(** C24. Budget: under every chunking policy, re-chunking returns normally,
    changes nothing of a request but its chunk and its trailing draft tokens,
    and what the forward pass then spends on the context requests (chunks net
    of reusable tokens, plus the drafts run with last chunks) is within the
    compute budget. *)
Theorem chunking_respects_budget cfg mcl c rs :
  policy_ok cfg mcl (Some c) -> Forall ctx_ok rs ->
  exists rs', set_ctx_requests_chunk_size mcl cfg rs (Some c) = Ok rs'
    /\ Forall2 rechunked rs rs' /\ zsum ctx_cost rs' <= c.
Proof.
  intros Hp Hok. destruct (set_ctx_requests_chunk_size_spec cfg mcl (Some c) rs Hp Hok)
    as (rs' & -> & ? & _ & _ & Hc).
  exists rs'. split; [done|]. split; [done|]. by apply Z.ltb_ge.
Qed.

(** Alignment: whatever the policy and the budget, a chunk that does not
    finish its context is a whole number of chunk units, and no chunk runs past
    the end of its context. *)
Theorem chunking_aligned cfg mcl capacity rs :
  policy_ok cfg mcl capacity -> Forall ctx_ok rs ->
  exists rs', set_ctx_requests_chunk_size mcl cfg rs capacity = Ok rs'
    /\ Forall (fun r => 0 <= m_context_chunk_size r <= context_remaining_length r
                        /\ aligned (chunk_unit_size cfg) r) rs'.
Proof.
  intros Hp Hok. destruct (set_ctx_requests_chunk_size_spec cfg mcl capacity rs Hp Hok)
    as (rs' & -> & _ & Hok' & Hal & _).
  exists rs'. split; [done|]. apply Forall_and. split; [|done].
  eapply Forall_impl; [exact Hok'|]. by intros r [_ []].
Qed.

(** C38. EQUAL_PROGRESS terminates, changes only the chunks, which it makes whole numbers
    of units or the rest of a context, and stays within the budget.  It ends when the
    budget is used up, to the token, or when no request can take another unit without
    passing the budget, the maximum context length or the end of its context.  Once the
    budget is used up it stops, even if a unit of cached tokens would cost nothing. *)
Theorem equal_progress_maximal mcl capacity u rs :
  0 <= u -> Forall ctx_ok rs ->
  exists rs', chunk_equal_progress mcl (fresh_chunk <$> rs) capacity u = Ok rs'
    /\ assigned u (fresh_chunk <$> rs) rs'
    /\ match capacity with
       | Some c => 0 <= c -> zsum ctx_compute rs' = c
                     \/ zsum ctx_compute rs' < c /\ Forall (saturated mcl capacity u (zsum ctx_compute rs')) rs'
       | None => Forall (saturated mcl capacity u (zsum ctx_compute rs')) rs'
       end.
Proof.
  intros Hu Hok. pose proof (fresh_ok rs Hok) as Hok0. pose proof (fresh_compute rs Hok) as Hc0.
  destruct (loop_spec mcl capacity u Hu (equal_progress_fuel (fresh_chunk <$> rs)) 0 1
              (fresh_chunk <$> rs) Hok0) as (rs' & Hrun & Hasg & Hw & Hfin); [|lia|lia|].
  { intros _. by apply fresh_fuel. }
  exists rs'. split; [done|]. split; [done|]. rewrite Hc0, Z.sub_0_r in *.
  destruct capacity as [c|]; [|by destruct Hfin]. intros Hc.
  assert (Hle : zsum ctx_compute rs' <= c) by (apply Z.ltb_ge, Hw; by apply Z.ltb_ge).
  destruct Hfin as [Hfin|Hfin]; [left; lia|]. destruct (decide (zsum ctx_compute rs' = c)); [by left|]. right. split; [lia|done].
Qed.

→ Exercise objective
Copy all the lines from the data above that hold the word "tokens".

→ Your solution
    changes nothing of a request but its chunk and its trailing draft tokens,
    of reusable tokens, plus the drafts run with last chunks) is within the
    budget is used up it stops, even if a unit of cached tokens would cost nothing. *)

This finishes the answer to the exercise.